If animals have a sixth sense, then we should have one, too. Some of us do. A Canadian snorkeler said she survived Sunday's tsunami because she sensed something was wrong and decided to leave the water. It's not hard to believe. Nature is full of rhythms and cycles. When something disturbs them, it shouldn't take a sixth sense to pick up subtle changes in sound, light, temperature or the smell of the air. Perhaps its not a sense at all, but a subconscious centre in the core of the brain that picks up these clues and computes them, notifying us when a collection of factors has shifted subtly. Not one of them alone would register meaning, but together they make an equation our minds should grasp.

We are used to living mostly in our conscious minds, the higher brain that deals with sense perceptions and reasoning. But we are still fully equipped with the lower reptilian brain that controls many instinctive behaviours. Among other functions, it detects changes in light and secretes chemical cues that tell our bodies to sleep. It also controls many of our basic responses, like fear and hunger.

It is not a rational reaction, however. Rational society has taught us to ignore our instincts. We humans have so over-stimulated our senses that we have stopped paying attention to our animal insights. We are not only out of touch with the Earth, but with ourselves.

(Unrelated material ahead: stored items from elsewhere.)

Definition step (s : state) (e : event) : state :=
  match e with
  | LoadSucceeded id scene =>
      match find_request id (requests s) with
      | Some r =>
          on_success r scene (with_requests (remove_request id (requests s)) s)
      | None => s
      end
  | LoadFailed id err =>
      match find_request id (requests s) with
      | Some r =>
          on_failure r err (with_requests (remove_request id (requests s)) s)
      | None => s
      end
  | TimerFired id =>
      match find_timer id (timers s) with
      | Some _ => on_timer (with_timers (remove_timer id (timers s)) s)
      | None => s
      end
  | UrlChanged u => set_url u s
  | Unmounted => unmount s
  end.

Definition run (s : state) (trace : list event) : state :=
  fold_left step trace s.

Definition is_url_change (e : event) : bool :=
  match e with
  | UrlChanged _ => true
  | _ => false
  end.

(** The loads in flight whose closure has not been canceled. *)
Definition pending (l : list Request) : list Request :=
  List.filter (fun r => negb (canceled r)) l.

(** What holds of a component instance as long as its [url] has not
    changed: the counter is within its bound; at most one timer is
    pending, and while one is, the counter is below the bound and no load
    can still report; at most one load can still report, and it was
    started with the current counter. *)
Definition consistent (s : state) : Prop :=
  retryCount s <= maxRetries /\
  length (timers s) <= 1 /\
  (timers s <> [] -> retryCount s < maxRetries /\ pending (requests s) = []) /\
  length (pending (requests s)) <= 1 /\
  Forall (fun r => request_retryCount r = retryCount s) (pending (requests s)).

(** What holds of every component instance: a load that can still report
    belongs to the last run of the effect and fetches the current
    [url]. *)
Definition live_only (s : state) : Prop :=
  Forall (fun r => live s = Some (request_id r) /\ request_url r = url s)
    (pending (requests s)).

(** What the component renders: the error text beside a still icon, a
    text beside a spinning icon, or nothing. *)
Inductive View : Type :=
| ErrorView (text : string)
| LoadingView (text : string)
| NoView.

(** The text under the spinner. *)
Definition loading_text (retryCount : nat) : string :=
  if Nat.ltb retryCount maxRetries then
    "Loading model"
    ++ (if Nat.ltb 0 retryCount
        then " (Attempt " ++ pretty (retryCount + 1) ++ ")"
        else "")
  else "Failed to load model".

(** A string in a condition: the empty string counts as false. *)
Definition truthy (text : option string) : bool :=
  match text with
  | Some t => negb (String.eqb t "")
  | None => false
  end.

(** The value the component returns. *)
Definition render (s : state) : View :=
  if truthy (modelError s) then
    ErrorView (default "" (modelError s))
  else
    match model s with
    | None => LoadingView (loading_text (retryCount s))
    | Some _ => NoView
    end.

(** Once a callback has been called, it is the only call, no load can
    still report and no timer is pending. *)
Definition settled (s : state) : Prop :=
  calls s <> [] ->
  length (calls s) = 1 /\ pending (requests s) = [] /\ timers s = [].

(** The delays scheduled so far are 0, 1000, ... up to some count of at
    most [maxRetries]: the counter while a load can still report, one
    more while a timer is pending. *)
Definition backoff (s : state) : Prop :=
  exists n,
    n <= maxRetries /\
    scheduled s = map (fun k => 1000 * k) (seq 0 n) /\
    (pending (requests s) <> [] -> n = retryCount s) /\
    (timers s <> [] -> n = S (retryCount s)).

(** What the calls made so far say about the state. *)
Definition reported (s : state) : Prop :=
  (calls s = [] -> model s = None /\ modelError s = None) /\
  (forall scene,
     In (OnLoad scene) (calls s) ->
     model s = Some scene /\ modelError s = None) /\
  (forall message,
     In (OnError message) (calls s) ->
     modelError s = Some message /\
     model s = None /\
     retryCount s = maxRetries /\
     scheduled s = [0; 1000; 2000]).

(** Everything that holds of one attempt chain. *)
Definition chain (s : state) : Prop :=
  consistent s /\ settled s /\ backoff s /\ reported s.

Images of my walk on Thursday afternoon remain stark in my mind as they are in the photographs. The bank of clouds marking the eastward retreat of a winter storm crossed the Lake Erie horizon. The winter sun emerged and bathed snow-covered beach, bank of ice, and distant green lake water in a strange pearly light.

Once, I ventured onto the ice, lying in a thick shelf across the verge of sand. Shifting temperatures and the forces of water had ruptured a chasm filled with chunks of clear ice and fragile crystals underneath, where ripples had hollowed out a cavity before receding. I crept forward cautiously lest I sink through and soak my boots. At the edge of the miniature abyss I leaned forward to take photos in the inscrutable shadows. My hand touched the edge, and a sound of tinkling erupted, crystals breaking and collapsing like shattered glass. It set off a domino effect along the fault line, tracing hidden corridors up and down the shoreline. The voice was musical but cold and spiritless. I had started a tiny ice quake. After two or three seconds the shattering subsided, and the winter beach fell still.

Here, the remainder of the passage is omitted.